An ML engineer wants to run a training job on Amazon SageMaker AI. The training job will train a neural network by using multiple GPUs. The training dataset is stored in Parquet format. The ML engineer discovered that the Parquet dataset contains files too large to fit into the memory of the SageMaker AI training instances. Which solution will fix the memory problem?

A. Attach an Amazon Elastic Block Store (Amazon EBS) Provisioned IOPS SSD volume to the instance. Store the files in the EBS volume. 
B. Repartition the Parquet files by using Apache Spark on Amazon EMR. Use the repartitioned files for the training job. 
C. Change the instance type to Memory Optimized instances with sufficient memory for the training job. 
D. Use the SageMaker AI distributed data parallelism (SMDDP) library with multiple instances to split the memory usage. 


Question # 42

An ML engineer has developed a binary classification model outside of Amazon SageMaker. The ML engineer needs to make the model accessible to a SageMaker Canvas user for additional tuning. The model artifacts are stored in an Amazon S3 bucket. The ML engineer and the Canvas user are part of the same SageMaker domain. Which combination of requirements must be met so that the ML engineer can share the model with the Canvas user? (Choose two.)
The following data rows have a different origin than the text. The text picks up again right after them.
Lemma books_save C b B S l m : books C (b :: B) S l -> buf b = Some m -> books (C ++ [chunk (index b) m]) B S l /\ 0 <= index b <= zlen m.
Proof.
  intros [(Fs & U & Bs & HC & HU & HB & HS)] Hm. apply Forall2_cons_inv_l in HB as (rs & Bs' & Hr & HB & ->). unfold held in Hr. rewrite Hm in Hr. destruct Hr as (Hz & Hx & Hr). split; [| lia].
  split. exists (Fs ++ [rs]), U, Bs'. split_and!; [by apply Forall2_app; [| constructor] | done | done |]. rewrite <- HS, concat_app. cbn [concat]. rewrite app_nil_r.
  rewrite <- !app_assoc. apply Permutation_app_head. rewrite !app_assoc. apply Permutation_app_tail, Permutation_app_comm.
Qed.

Record closing s l B : Prop := {
  closing_books : books (chunks s) B (stored s) l;
  closing_streams : streams (chunks s) (_center s) (past s) l (wait_queue s) }.

Lemma save_buffers_ok l B : forall i s, closing s l B -> Forall (fun r => r <> []) (stored s) ->
  wp (save_each i B) (fun _ s' => closing s' l [] /\ stored s' = stored s /\ beside s s' /\ _center s' = _center s) s.
Proof.
  induction B as [| b B IH]; intros i s [Hb Hs] Hne; cbn [save_each].
  { wp_run. done. }
  assert (Hskip : buf b = None \/ index b = 0 -> wp (mret tt) (fun _ s1 => wp (save_each (Datatypes.S i) B) (fun _ s' => closing s' l [] /\ stored s' = stored s /\ beside s s' /\ _center s' = _center s) s1) s).
  { intros He. wp_run. apply IH; [split; [by eapply books_skip | done] | done]. }
  wp_run. destruct (buf b) as [m |] eqn:Em; [| apply Hskip; by left]. destruct (Z.eqb_spec (index b) 0) as [E | E]; [apply Hskip; by right |].
  destruct (books_save _ _ _ _ _ m Hb Em) as [Hb' Hx]. fold (chunk (index b) m). unfold write_to_file, center_valid, push_wait, put_buffer. wp_run.
  destruct (bool_decide _); wp_run; (match goal with |- wp _ _ ?st => wp_call (IH (Datatypes.S i) st) end; [split; [exact Hb' |] | done | intros _ s' (H1 & H2 & [H3 H4 H5 H6] & H7); by split_and!]).
  - by apply streams_written.
  - by apply streams_more.
Qed.

Lemma close_loop_ok l turns : Forall (fun t => Forall not_accepted t.1) turns -> forall s, streams (chunks s) (_center s) (past s) l (wait_queue s) ->
  (_center s <> None -> has_mark (wait_queue s)) ->
  wp (close_loop capacity offline turns) (fun ended s' => chunks s' = chunks s /\ stored s' = stored s /\ (ended = true -> _center s' = None /\ wait_queue s' = [])) s.
Proof.
  induction turns as [| [es took] turns IH]; intros Ht s Hs Hm; cbn [close_loop]; wp_run; unfold id.
  all: destruct (bool_decide_reflect (wait_queue s = [])) as [Eq | Eq]; cbn [andb].
  all: try (assert (Hc : _center s = None) by (destruct (_center s) as [k |]; [| done]; destruct (Hm ltac:(done)) as [Hin | Hin]; rewrite Eq in Hin; by apply elem_of_nil in Hin); rewrite Hc; by wp_run).
  { by wp_run. }
  apply list.Forall_cons in Ht as [He Ht]. cbn in He. wp_run. wp_call (accept_none_ok l es He false s Hs). intros can s1 ([P1 P2 P3 P4 P5 P6 P7] & Hs1 & Hn1). wp_run.
  wp_call (send_center_ok l can took s1 Hs1). intros _ s2 ([Q1 Q2 Q3 _] & Hs2 & _ & Hn2 & Hm2). wp_call (IH Ht s2 Hs2).
  - intros Hc. apply Hm2; [| done]. rewrite P1. apply Hm. intros Hc0. by apply Hc, Hn2, Hn1.
  - intros ended s3 (E1 & E2 & E3). split_and!; [by rewrite E1, Q2, P2 | by rewrite E2, Q3, P4 | done].
Qed.

Lemma close_thread_ok turns s st : steady s st -> _input s = [] -> Forall (fun r => r <> []) (stored s) -> Forall (fun t => Forall not_accepted t.1) turns ->
  wp (close_thread capacity offline turns) (fun ended s' => books (chunks s') [] (stored s') (_pipe s) /\ stored s' = stored s /\ (ended = true -> _center s' = None /\ wait_queue s' = [])) s.
Proof.
  intros [Hw Hq Hr _] Hi Hne Ht. unfold close_thread, destroy_local_link, save_logs. rewrite Hi in Hw. cbn [app] in Hw. wp_run. rewrite Hi, bool_decide_true by done. eapply st_assert; [done |]. wp_run.
  match goal with |- wp _ _ ?st => wp_call (save_buffers_ok (_pipe s) (_buffers s) 0 st) end; [destruct Hw; by split | done |].
  intros _ s1 ([Hb1 Hs1] & E1 & _ & Ec1). cbn in E1, Ec1. unfold center_valid. wp_run.
  assert (Hnext : forall s2, chunks s2 = chunks s1 -> stored s2 = stored s1 -> streams (chunks s2) (_center s2) (past s2) (_pipe s) (wait_queue s2) -> (_center s2 <> None -> has_mark (wait_queue s2)) ->
    wp (close_loop capacity offline turns) (fun ended => wp ((if ended : bool then valid ← center_valid; assert_ (negb valid) else mret tt);; mret ended)
      (fun ended s' => books (chunks s') [] (stored s') (_pipe s) /\ stored s' = stored s /\ (ended = true -> _center s' = None /\ wait_queue s' = []))) s2).
  { intros s2 F1 F2 F3 F4. wp_call (close_loop_ok (_pipe s) turns Ht s2 F3 F4). intros ended s3 (G1 & G2 & G3). wp_run. assert (Hb3 : books (chunks s3) [] (stored s3) (_pipe s)) by (by rewrite G1, G2, F1, F2).
    assert (E3 : stored s3 = stored s) by congruence. destruct ended; wp_run; [| by split_and!]. destruct (G3 eq_refl) as [Hc Hwq]. unfold center_valid. wp_run. rewrite Hc, bool_decide_false by (by intros []).
    eapply st_assert; [done |]. wp_run. by split_and!. }
  destruct (bool_decide_reflect (is_Some (_center s1))) as [Hc | Hc].
  - unfold push_wait. wp_run. apply Hnext; [done | done | by apply streams_append | intros _; right; cbn; apply elem_of_app; right; by left].
  - wp_run. apply Hnext; [done | done | done |]. intros Hn. exfalso. apply Hc. destruct (_center s1); [by eexists | done].
Qed.

Lemma requested_nonempty n cs s st : runs n cs s st -> Forall (fun r => r <> []) (flat_map requested cs).
Proof.
  induction 1 as [| cs c s s' st st' _ IH Hc _]; [constructor |]. rewrite flat_map_app. apply list.Forall_app. split; [done |]. cbn. rewrite app_nil_r.
  destruct c as [i data | i header data | | |]; cbn in *; [| | constructor ..].
  - constructor; [destruct Hc as [_ Hd]; intros ->; unfold zlen in Hd; cbn in Hd; lia | constructor].
  - constructor; [destruct Hc as [_ [Hh _]]; destruct header; [unfold zlen in Hh; cbn in Hh; lia | done] | constructor].
Qed.


(** C40. What any link to the center was given is a sequence of whole units: full buffers of records, errors of
    timeouts, and the notice that the server ends; a link that broke has the beginning of such a sequence.
    The buffers sent over all links are different chunks of the record files; the ring of the link is
    never overfull; and between the turns of the thread, without a link nothing waits to be sent. *)
Theorem center_gets_whole_buffers n cs s st : runs n cs s st ->
  all_told (past s) (_center s) ⊆+ chunks s /\
  (forall k, _center s = Some k -> sent_bytes k ++ output k = units k ++ begun (wait_queue s) /\ zlen (output k) <= capacity) /\
  Forall (carried (chunks s)) (past s) /\
  (st = Polling -> _center s = None -> wait_queue s = []).
Proof.
  intros Hr. destruct (runs_ok n cs s st Hr) as [[[_ [H1 _ _ _ H5 H6] _] Hq _ _] _]. split_and!; [| done | done | done]. etransitivity; [| exact H1]. by apply submseteq_inserts_r.
Qed.

Fixpoint all_allowed (cs : list command) s st : Prop :=
  match cs with [] => True | c :: cs => allowed c s st /\ match exec c st s with Ret (st', s') => all_allowed cs s' st' | Fault _ => False end end.
Fixpoint after (cs : list command) s st : res (server * stage) :=
  match cs with [] => Ret (s, st) | c :: cs => '(st, s) ← exec c st s; after cs s st end.

Lemma after_runs n cs : forall cs0 s st s' st', runs n cs0 s st -> all_allowed cs s st -> after cs s st = Ret (s', st') -> runs n (cs0 ++ cs) s' st'.
Proof.
  induction cs as [| c cs IH]; intros cs0 s st s' st' Hr Hal; cbn [all_allowed after] in *; [intros [= <- <-]; by rewrite app_nil_r |].
  destruct Hal as [Hc Hal]. destruct (exec c st s) as [[st1 s1] |] eqn:E; [| done]. cbn. intros Ha. replace (cs0 ++ c :: cs) with ((cs0 ++ [c]) ++ cs) by (by rewrite <- app_assoc).
  apply (IH _ s1 st1); [by apply (runs_step n cs0 c s s1 st st1) | done | done].
Qed.
End Pipeline.

(** ** Sample runs *)

Definition demo_pool (n : nat) : option block := if decide (n mod 4 = 3)%nat then None else Some (replicate 16 0).
Definition demo_notify (n : nat) : bool := negb (Nat.eqb n 1).
Definition demo_clock (n : nat) : Z := 600000000 * Z.of_nat n.
Definition demo_offline : list Z := [9; 9; 9].
Definition bytes_of (from : Z) (n : nat) : list Z := map (fun i => from + Z.of_nat i) (seq 0 n).

(** A turn of the thread over two buffers in which it handles [k] messages before the one that tells it to end, if any. *)
Definition turn (k : nat) (es : list center_event) (timeouts : list (list Z)) (took : Z) : list command := replicate (k + 5) (Step es timeouts took).

Definition demo_calls : list command :=
  [Write 0 (bytes_of 1 10); Push 1 (bytes_of 20 4) (bytes_of 30 5); Write 0 (bytes_of 40 9)] ++ turn 0 [Accepted true] [] 0 ++ [Write 0 (bytes_of 50 9)] ++
  turn 1 [Received 2; CenterEvent None false false false true] [[7; 7]] 5 ++ [Step [CenterEvent None false false false true] [] 6; Write 1 (bytes_of 60 12)] ++
  replicate 4 (Step [] [] 6) ++ [Stop] ++ turn 0 [Received 5; CenterEvent (Some (-1)) false false false false] [] 0.
Abbreviation demo_runs := (runs demo_pool demo_notify demo_clock 8 16 demo_offline 2).
Abbreviation demo_after := (after demo_pool demo_notify demo_clock 8 demo_offline).

Definition demo_end : server * stage := match demo_after demo_calls (new_server 2) Polling with Ret c => c | Fault _ => (new_server 2, Polling) end.
Definition demo_server : server := fst demo_end.

Lemma demo_size n m : demo_pool n = Some m -> zlen m = 16.
Proof. unfold demo_pool. case_decide; [done |]. by intros [= <-]. Qed.
Lemma demo_pos : 0 < 16 < 4294967296.
Proof. lia. Qed.

Lemma demo_reached : demo_runs demo_calls demo_server (snd demo_end).
Proof.
  apply (after_runs _ _ _ 8 16 _ 2 demo_calls [] (new_server 2) Polling); [apply runs_new | | vm_compute; reflexivity].
  vm_compute. repeat split; try discriminate; try (eexists; split; reflexivity); try (by constructor).
  all: try by repeat constructor.
  right. split; [done |]. exists [], true, []. split; [done | constructor].
Qed.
A. The ML engineer and the Canvas user must be in separate SageMaker domains.
 B. The Canvas user must have permissions to access the S3 bucket where the model artifacts are stored. 
C. The model must be registered in the SageMaker Model Registry. 
D. The ML engineer must host the model on AWS Marketplace. 
E. The ML engineer must deploy the model to a SageMaker endpoint. 


Question # 43

An ML engineer is using an Amazon SageMaker Studio notebook to train a neural network by creating an estimator. The estimator runs a Python training script that uses Distributed Data Parallel (DDP) on a single instance that has more than one GPU. The ML engineer discovers that the training script is underutilizing GPU resources. The ML engineer must identify the point in the training script where resource utilization can be optimized. Which solution will meet this requirement?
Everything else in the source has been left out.